The LH2 bunker vessel has cargo capacity of 9000 m³, with a cargo containment system designed to maximize insulation performance and meet the most stringent safety requirements. The vessel has been developed to provide liquefied hydrogen bunkering services to merchant ships, in addition to open sea transport. “Equinor believes hydrogen may represent an attractive energy solution for the sectors that are hard to decarbonize and currently outside the scope of renewable solutions like batteries. Long haul maritime shipping is one of these and an important milestone has been passed by introducing a logistical solution for transport of liquefied hydrogen by the sea”, says Steinar Eikaas, Vice President for Low Carbon Solutions in Equinor.

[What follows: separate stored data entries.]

(* ===== verification/DblDiv.v ===== *)
(** * Dividing integers in floating point

    The machine's DIV of two [int]s divides two doubles and casts the quotient
    to [int]. [trunc_div] shows that this is the exact truncated quotient: the
    rounded quotient of two integers below 2^32 never reaches the next integer. *)

From Stdlib Require Import SpecFloat Zquot.
From S2P Require Import Prelude CLib Dbl DblFacts.
From stdpp Require Import options.
Local Open Scope Z_scope.

Lemma near_floor_up a b n r P Q : 0 < b → 0 < P → a = b * n + r → 0 <= r < b → b * Q <= a * P < b * (Q + 1) → b < 2 * P →
  (2 * Q + 1) * b <= 2 * (a * P) → n * P <= Q + 1 < (n + 1) * P.
Proof.
  intros Hb HP Ha Hr HQ Hsmall Hup. assert (b * (n * P) <= a * P < b * ((n + 1) * P)) as HaP by (subst a; nia).
  assert (n * P <= Q) by nia. split; [lia|]. assert (Q < (n + 1) * P) by nia. destruct (Z.eq_dec (Q + 1) ((n + 1) * P)) as [E|]; [|lia]. exfalso.
  assert (2 * (P * ((n + 1) * b - a)) <= b) as Hgap.
  { replace (2 * Q + 1) with (2 * ((n + 1) * P) - 1) in Hup by lia. lia. }
  assert (1 <= (n + 1) * b - a) by lia. nia.
Qed.

(** A mantissa [M] for [a/b] with [k] fraction bits, rounded down, or up when the
    remainder is at least one half, has the integer part of [a/b]. *)
Lemma near_floor a b k M : 0 <= a → 0 < b → 0 <= k → b < 2 * 2 ^ k →
  (M = a * 2 ^ k / b ∨ M = a * 2 ^ k / b + 1 ∧ (2 * (a * 2 ^ k / b) + 1) * b <= 2 * (a * 2 ^ k)) → M / 2 ^ k = a / b.
Proof.
  intros Ha Hb Hk Hsmall HM. pose proof (Z.pow_pos_nonneg 2 k ltac:(lia) Hk) as Hp. destruct HM as [->|[-> Hup]].
  - rewrite Z.div_div by lia. apply Z.div_mul_cancel_r; lia.
  - pose proof (Z.div_mod a b ltac:(lia)) as Hdm. pose proof (Z.mod_pos_bound a b Hb) as Hr.
    pose proof (Z.mul_div_le (a * 2 ^ k) b Hb) as Hle. pose proof (Z.mul_succ_div_gt (a * 2 ^ k) b Hb) as Hgt.
    pose proof (near_floor_up a b (a / b) (a mod b) (2 ^ k) (a * 2 ^ k / b) Hb Hp Hdm Hr ltac:(lia) Hsmall Hup).
    symmetry. apply (Z.div_unique_pos _ _ _ (a * 2 ^ k / b + 1 - a / b * 2 ^ k)); lia.
Qed.

(** ** Rounding to the nearest *)

Definition finish (s : bool) (M e : Z) : double :=
  let '(mrs, e') := shr_fexp prec64 emax64 M e loc_Exact in
  match shr_m mrs with
  | Z0 => S754_zero s
  | Zpos m => if Z.leb e' (Z.sub emax64 prec64) then S754_finite s m e' else S754_infinity s
  | _ => S754_nan
  end.

Lemma round_aux_finish s m e l :
  binary_round_aux prec64 emax64 s m e l =
  let '(mrs, e') := shr_fexp prec64 emax64 m e l in finish s (round_nearest_even (shr_m mrs) (loc_of_shr_record mrs)) e'.
Proof. done. Qed.

Lemma digits_of m n : 0 < n → 2 ^ (n - 1) <= m < 2 ^ n → Zdigits2 m = n.
Proof.
  intros Hn Hm. pose proof (Z.pow_pos_nonneg 2 (n - 1)). destruct m as [|p|p]; [lia| |lia]. rewrite Zdigits2_bits. unfold bits.
  rewrite (Z.log2_unique (Zpos p) (n - 1)); [lia|lia|]. by replace (Z.succ (n - 1)) with n by lia.
Qed.

Lemma finish_trunc s M e : 2 ^ 52 <= M <= 2 ^ 53 → -1074 <= e < 0 →
  d_trunc (finish s M e) = Some (if s then - (M / 2 ^ (- e)) else M / 2 ^ (- e)).
Proof.
  intros HM He. unfold finish, shr_fexp. destruct (Z.eq_dec M (2 ^ 53)) as [->|Hne].
  - rewrite (digits_of _ 54) by lia. rewrite fexp64_eq by lia. replace (54 + e - 53 - e) with 1 by lia.
    change (shr (shr_record_of_loc (2 ^ 53) loc_Exact) e 1) with (Build_shr_record (2 ^ 52) false false, e + 1). cbn [shr_m].
    assert (Z.leb (e + 1) (emax64 - prec64) = true) as Hl by (apply Z.leb_le; unfold emax64, prec64; lia).
    change (2 ^ 52) with 4503599627370496. cbn iota. rewrite Hl. unfold d_trunc.
    assert (2 ^ 53 / 2 ^ (- e) = 4503599627370496 / 2 ^ (- (e + 1))) as ->.
    { replace (- e) with (- (e + 1) + 1) by lia. rewrite Z.pow_add_r by lia. change (2 ^ 53) with (4503599627370496 * 2 ^ 1).
      apply Z.div_mul_cancel_r; lia. }
    destruct (Z.leb_spec 0 (e + 1)); [|by destruct s]. replace (e + 1) with 0 by lia. by destruct s.
  - rewrite (digits_of _ 53) by lia. rewrite fexp64_eq by lia. rewrite shr_neg by lia. cbn [shr_m shr_record_of_loc].
    assert (Z.leb e (emax64 - prec64) = true) as Hl by (apply Z.leb_le; unfold emax64, prec64; lia).
    destruct M as [|p|p]; [lia| |lia]. rewrite Hl. unfold d_trunc. rewrite (proj2 (Z.leb_gt 0 e)) by lia. by destruct s.
Qed.

Definition rounds_up (l : location) : bool := match l with loc_Inexact Eq | loc_Inexact Gt => true | _ => false end.

Lemma nearest_cases m l : round_nearest_even m l = m ∨ round_nearest_even m l = m + 1 ∧ rounds_up l = true.
Proof. destruct l as [|[]]; cbn; auto. destruct (Z.even m); auto. Qed.

Lemma loc_of_record m l : shr_m (shr_record_of_loc m l) = m ∧ loc_of_shr_record (shr_record_of_loc m l) = l.
Proof. by destruct l as [|[]]. Qed.

(** One bit too many: it goes into the location. *)
Lemma shr_1_cases m l : 0 < m → shr_m (shr_1 (shr_record_of_loc m l)) = m / 2 ∧
  (rounds_up (loc_of_shr_record (shr_1 (shr_record_of_loc m l))) = true → m = 2 * (m / 2) + 1).
Proof.
  intros Hm. destruct m as [|[p|p|]|p]; try lia; destruct l as [|[]]; cbn -[Z.div Z.mul]; split; try done;
    try (by apply (Z.div_unique_pos (Zpos p~1) 2 (Zpos p) 1); lia); try (by apply (Z.div_unique_pos (Zpos p~0) 2 (Zpos p) 0); lia); intros _.
  all: try (rewrite <- (Z.div_unique_pos (Zpos p~1) 2 (Zpos p) 1); lia).
  all: done.
Qed.

(** A quotient [q] of 53 or 54 bits, with its remainder [r] in the location. *)
Lemma round_quotient s a b q r k : 0 <= a → 0 < b → 1 < k → k < 1000 → b < 2 ^ k → 2 ^ 52 <= q < 2 ^ 54 →
  q = a * 2 ^ k / b → ∀ l, (rounds_up l = true → (2 * q + 1) * b <= 2 * (a * 2 ^ k)) →
  r = binary_round_aux prec64 emax64 s q (- k) l → d_trunc r = Some (if s then - (a / b) else a / b).
Proof.
  intros Ha Hb Hk Hk2 Hbk Hq Hqe l Hup ->. rewrite round_aux_finish. unfold shr_fexp. pose proof (loc_of_record q l) as [Hm Hloc].
  destruct (Z.lt_ge_cases q (2 ^ 53)) as [Hlt|Hge].
  - rewrite (digits_of _ 53) by lia. rewrite fexp64_eq by lia. rewrite shr_neg by lia. rewrite Hm, Hloc.
    assert (round_nearest_even q l / 2 ^ k = a / b) as Hfl.
    { apply near_floor; [lia..|]. rewrite <- Hqe. destruct (nearest_cases q l) as [E|[E Hl]]; [by left|right; split; [done|by apply Hup]]. }
    rewrite finish_trunc, Z.opp_involutive, Hfl; [done| |lia]. destruct (nearest_cases q l) as [->|[-> _]]; lia.
  - rewrite (digits_of _ 54) by lia. rewrite fexp64_eq by lia. replace (54 + - k - 53 - - k) with 1 by lia.
    destruct (shr_1_cases q l ltac:(lia)) as [Hm1 Hup1].
    change (shr (shr_record_of_loc q l) (- k) 1) with (shr_1 (shr_record_of_loc q l), - k + 1). cbv beta iota. rewrite Hm1.
    assert (2 * 2 ^ (k - 1) = 2 ^ k) as Hpow by (rewrite <- Z.pow_succ_r by lia; f_equal; lia).
    assert (q / 2 = a * 2 ^ (k - 1) / b) as Hhalf.
    { rewrite Hqe, Z.div_div, (Z.mul_comm b 2) by lia. replace (a * 2 ^ k) with (2 * (a * 2 ^ (k - 1))) by lia. apply Z.div_mul_cancel_l; lia. }
    assert (2 ^ 52 <= q / 2 < 2 ^ 53) by (split; [apply Z.div_le_lower_bound|apply Z.div_lt_upper_bound]; lia).
    replace (- k + 1) with (- (k - 1)) by lia. set (l' := loc_of_shr_record (shr_1 _)) in *.
    assert (round_nearest_even (q / 2) l' / 2 ^ (k - 1) = a / b) as Hfl.
    { apply near_floor; [lia..|]. rewrite <- Hhalf. destruct (nearest_cases (q / 2) l') as [E|[E Hl]]; [by left|right; split; [done|]].
      rewrite <- (Hup1 Hl). pose proof (Z.mul_div_le (a * 2 ^ k) b Hb) as Hle. rewrite <- Hqe in Hle. replace (2 * (a * 2 ^ (k - 1))) with (a * 2 ^ k) by (rewrite <- Hpow; lia). lia. }
    rewrite finish_trunc, Z.opp_involutive, Hfl; [done| |lia]. destruct (nearest_cases (q / 2) l') as [->|[-> _]]; lia.
Qed.

(** The quotient of the mantissas that division computes. *)
Lemma div_core_quotient a b : let m p := Zpos p * 2 ^ (53 - bits p) in
  small a → small b → bits a - bits b <= 50 →
  let k := 53 + bits b - bits a in let r := Zpos a * 2 ^ k mod Zpos b in
  SFdiv_core_binary prec64 emax64 (m a) (bits a - 53) (m b) (bits b - 53) =
    (Zpos a * 2 ^ k / Zpos b, - k, new_location (m b) (r * 2 ^ (53 - bits b))) ∧
  2 ^ 52 <= Zpos a * 2 ^ k / Zpos b < 2 ^ 54.
Proof.
  intros m Ha Hb Hab k r. pose proof (bits_small _ Ha). pose proof (bits_small _ Hb). pose proof (bits_pos a). pose proof (bits_pos b).
  pose proof (norm_mantissa a Ha) as Hma. pose proof (norm_mantissa b Hb) as Hmb.
  assert (Zdigits2 (m a) = 53 ∧ Zdigits2 (m b) = 53) as [Hda Hdb] by (unfold m; rewrite !Zdigits2_value by lia; lia).
  pose proof (Z.pow_pos_nonneg 2 (53 - bits b) ltac:(lia) ltac:(lia)) as Hs. set (S := 2 ^ (53 - bits b)) in *.
  assert (m a * 2 ^ 53 = Zpos a * 2 ^ k * S) as Hnum.
  { unfold m, S. rewrite <- !Z.mul_assoc, <- !Z.pow_add_r by lia. do 2 f_equal. lia. }
  assert (m b = Zpos b * S) as Hden by done.
  split.
  - unfold SFdiv_core_binary. rewrite Hda, Hdb. replace (53 + (bits a - 53) - (53 + (bits b - 53))) with (bits a - bits b) by lia.
    replace (bits a - 53 - (bits b - 53)) with (bits a - bits b) by lia. rewrite fexp64_eq by lia. rewrite Z.min_l by lia.
    replace (bits a - bits b - (bits a - bits b - 53)) with 53 by lia. cbv beta iota zeta. rewrite Z.shiftl_mul_pow2, Hnum, Hden by lia.
    pose proof (Z_div_mod (Zpos a * 2 ^ k * S) (Zpos b * S) ltac:(lia)) as Hd. destruct (Z.div_eucl _ _) as [q r']. destruct Hd as [Hd Hr'].
    assert (q = Zpos a * 2 ^ k / Zpos b ∧ r' = r * S) as [-> ->].
    { pose proof (Z.div_mod (Zpos a * 2 ^ k) (Zpos b) ltac:(lia)) as Hdm. pose proof (Z.mod_pos_bound (Zpos a * 2 ^ k) (Zpos b) ltac:(lia)) as Hrb. fold r in Hdm, Hrb.
      apply (Z.div_mod_unique (Zpos b * S)); [lia|nia|]. rewrite <- Hd, Hdm at 1. lia. }
    do 2 f_equal. unfold k. lia.
  - assert (Zpos a * 2 ^ k / Zpos b = m a * 2 ^ 53 / m b) as -> by (rewrite Hnum, Hden, Z.div_mul_cancel_r; lia). fold (m a) in Hma. fold S (m b) in Hmb.
    change (Zpos b * S) with (m b) in Hmb. split; [apply Z.div_le_lower_bound|apply Z.div_lt_upper_bound]; lia.
Qed.

Lemma div_small a b s1 s2 : Zpos a < 2 ^ 32 → Zpos b < 2 ^ 32 →
  d_trunc (d_div (dnorm s1 a) (dnorm s2 b)) = Some (if xorb s1 s2 then - (Zpos a / Zpos b) else Zpos a / Zpos b).
Proof.
  intros Ha Hb. assert (∀ p, Zpos p < 2 ^ 32 → small p ∧ bits p <= 32) as Hsm.
  { intros p Hp. unfold small. split; [lia|]. unfold bits. pose proof (Z.log2_lt_pow2 (Zpos p) 32 ltac:(lia)). lia. }
  destruct (Hsm a Ha) as [Hsa Hba]. destruct (Hsm b Hb) as [Hsb Hbb]. pose proof (bits_pos a). pose proof (bits_pos b).
  pose proof (norm_mantissa a Hsa). pose proof (norm_mantissa b Hsb).
  destruct (div_core_quotient a b Hsa Hsb ltac:(lia)) as [Hcore Hq]. set (k := 53 + bits b - bits a) in *. set (r := Zpos a * 2 ^ k mod Zpos b) in *.
  unfold d_div, dnorm, SFdiv. rewrite !Z2Pos.id by lia. rewrite Hcore.
  eapply (round_quotient _ (Zpos a) (Zpos b) _ _ k); [lia..| |done|done| |done]; try (unfold k; lia).
  - pose proof (bits_bounds b). assert (2 ^ bits b <= 2 ^ k) by (apply Z.pow_le_mono_r; unfold k; lia). lia.
  - pose proof (Z.pow_pos_nonneg 2 (53 - bits b) ltac:(lia) ltac:(lia)) as HS. set (S := 2 ^ (53 - bits b)) in *.
    assert (∀ n x, rounds_up (new_location n (x * S)) = true → n = Zpos b * S → Z.even n = true → Zpos b <= 2 * x) as Hloc.
    { intros n x Hup -> He. unfold new_location, new_location_even in Hup. rewrite He in Hup. destruct (Z.eqb_spec (x * S) 0); [done|].
      cbn -[Z.mul Z.compare] in Hup. destruct (Z.compare_spec (2 * (x * S)) (Zpos b * S)); [nia|done|nia]. }
    intros Hup. assert (Zpos b <= 2 * r) as Hr.
    { apply (Hloc _ _ Hup); [done|]. unfold S. replace (53 - bits b) with (1 + (52 - bits b)) by lia. rewrite Z.pow_add_r by lia.
      rewrite Z.even_mul, Z.even_mul. cbn. by rewrite orb_true_r. }
    pose proof (Z.div_mod (Zpos a * 2 ^ k) (Zpos b) ltac:(lia)) as Hdm. fold r in Hdm. lia.
Qed.

(** C cast of the double quotient of two [int]s. *)
Lemma trunc_div x y : -2 ^ 32 < x < 2 ^ 32 → -2 ^ 32 < y < 2 ^ 32 → y ≠ 0 → d_trunc (d_div (d_of_Z x) (d_of_Z y)) = Some (Z.quot x y).
Proof.
  intros Hx Hy Hy0. destruct (Z.eq_dec x 0) as [->|Hx0].
  { destruct y as [|p|p]; [done| |]; rewrite ?d_of_Z_pos, ?d_of_Z_neg by (unfold small; lia); done. }
  assert (∀ z, z ≠ 0 → -2 ^ 32 < z < 2 ^ 32 → ∃ s p, d_of_Z z = dnorm s p ∧ Zpos p < 2 ^ 32 ∧ z = if s : bool then - Zpos p else Zpos p) as Hz.
  { intros [|p|p] H0 Hr; [done| |].
    - exists false, p. rewrite d_of_Z_pos by (unfold small; lia). split_and!; [done|lia|done].
    - exists true, p. rewrite d_of_Z_neg by (unfold small; lia). split_and!; [done|lia|done]. }
  destruct (Hz x Hx0 Hx) as (s1 & a & -> & Ha & ->). destruct (Hz y Hy0 Hy) as (s2 & b & -> & Hb & ->).
  rewrite div_small by done. f_equal. rewrite <- Z.quot_div_nonneg by lia.
  destruct s1, s2; cbn [xorb]; rewrite ?Z.quot_opp_l, ?Z.quot_opp_r by lia; lia.
Qed.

Håkon Lenz, Vice President for Europe and Americas of Wilhelmsen Ship Management, adds: “We see hydrogen as a possible fuel for the future. The commercial feasibility of such a vessel is depending on the overall hydrogen market development. Once market signals show that there is a need for big scale liquefied hydrogen, we and our partners are ready to take this design to the next level. By initiating and participating in this project we prepare ourselves for meeting the demand of our customers in the years to come, and Wilhelmsen will always seek opportunities in new technology to enable sustainable global trade”.
HOW HYDROGEN WORKS ON A SHIP
Hydrogen is the energy carrier. It comes in either pressurized or liquid form. We will use liquid hydrogen, at a temperature of 20 degrees Kelvin, or minus 253 degrees Celsius, stored in insulated aluminum tanks. By feeding air and hydrogen into a catalytic reactor called fuel cell, we transform the energy of the hydrogen into electricity that will be used for propulsion, maneuvering and on-board systems. The only discharge from the process is pure water (H2O). There is no carbon involved in the process, hence no CO2.